(Saved data entries)
(** * Smart-Expense-Visualizer: the chatbot's query handler and the loader

    A shallow embedding of [chatbot/query_handler.py] (the rule-based
    responder [_rule_based_answer], the grounding context [_load_context],
    the LLM wrapper [_llm_answer], the health check [test_ai_connectivity]
    and the entry point [handle_query]) and of [load_data] in
    [utils/helpers.py].

    Modelling conventions.
    - A Python [str] is the Rocq string of its UTF-8 encoding; text is cut
      into characters where Python works on characters ([strip], [int] and
      the regular expressions).  Whitespace is the set of [str.isspace] and
      of [\s].  The decimal digits beyond ASCII, and [lower] and [title] on
      text that is not ASCII, belong to the Unicode database of the
      interpreter: they are the class [Unicode], and every theorem holds for
      every such database.
    - [pandas] is a library: what the handler needs from it is collected in
      the class [Pandas] (float64 arithmetic and formatting, the rendering of
      a frame, the iteration order of a [set], date parsing).  Every theorem
      holds for every implementation of that interface; [RefPandas] is a
      small executable one on which examples are evaluated.
    - The frame is the one [utils.helpers.load_data] returns: [Date] holds
      timestamps ([NaT] for what did not parse), so that the handler's own
      [pd.to_datetime(..., errors="coerce")] leaves the column as it is;
      [Amount] holds float64 values ([NaN] when missing); [Category] and
      [Note] hold text or [NaN], and a [Category] column without any text
      is the float64 column [pd.read_csv] makes of it, which has no [.str]
      accessor.  The index is the row position, as [reset_index(drop=True)]
      leaves it.
    - Effects (reading the data files, calling the LLM) are recorded in a
      trace; exceptions are a sum type, caught where the source catches. *)

From Stdlib Require Import String Ascii List ZArith NArith Bool Lia Permutation Sorted.
Import ListNotations.
Local Open Scope string_scope.

(** ** Exceptions

    The outcome of a Python call: a value, or an exception with its [str(e)]. *)
Inductive result (A : Type) : Type :=
| Ok (a : A)
| Raise (msg : string).
Arguments Ok {A}.
Arguments Raise {A}.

--- Problem to solve ---
Return the data in full, exactly as it appears above.

--- Result ---
(** * Smart-Expense-Visualizer: the chatbot's query handler and the loader

    A shallow embedding of [chatbot/query_handler.py] (the rule-based
    responder [_rule_based_answer], the grounding context [_load_context],
    the LLM wrapper [_llm_answer], the health check [test_ai_connectivity]
    and the entry point [handle_query]) and of [load_data] in
    [utils/helpers.py].

    Modelling conventions.
    - A Python [str] is the Rocq string of its UTF-8 encoding; text is cut
      into characters where Python works on characters ([strip], [int] and
      the regular expressions).  Whitespace is the set of [str.isspace] and
      of [\s].  The decimal digits beyond ASCII, and [lower] and [title] on
      text that is not ASCII, belong to the Unicode database of the
      interpreter: they are the class [Unicode], and every theorem holds for
      every such database.
    - [pandas] is a library: what the handler needs from it is collected in
      the class [Pandas] (float64 arithmetic and formatting, the rendering of
      a frame, the iteration order of a [set], date parsing).  Every theorem
      holds for every implementation of that interface; [RefPandas] is a
      small executable one on which examples are evaluated.
    - The frame is the one [utils.helpers.load_data] returns: [Date] holds
      timestamps ([NaT] for what did not parse), so that the handler's own
      [pd.to_datetime(..., errors="coerce")] leaves the column as it is;
      [Amount] holds float64 values ([NaN] when missing); [Category] and
      [Note] hold text or [NaN], and a [Category] column without any text
      is the float64 column [pd.read_csv] makes of it, which has no [.str]
      accessor.  The index is the row position, as [reset_index(drop=True)]
      leaves it.
    - Effects (reading the data files, calling the LLM) are recorded in a
      trace; exceptions are a sum type, caught where the source catches. *)

From Stdlib Require Import String Ascii List ZArith NArith Bool Lia Permutation Sorted.
Import ListNotations.
Local Open Scope string_scope.

(** ** Exceptions

    The outcome of a Python call: a value, or an exception with its [str(e)]. *)
Inductive result (A : Type) : Type :=
| Ok (a : A)
| Raise (msg : string).
Arguments Ok {A}.
Arguments Raise {A}.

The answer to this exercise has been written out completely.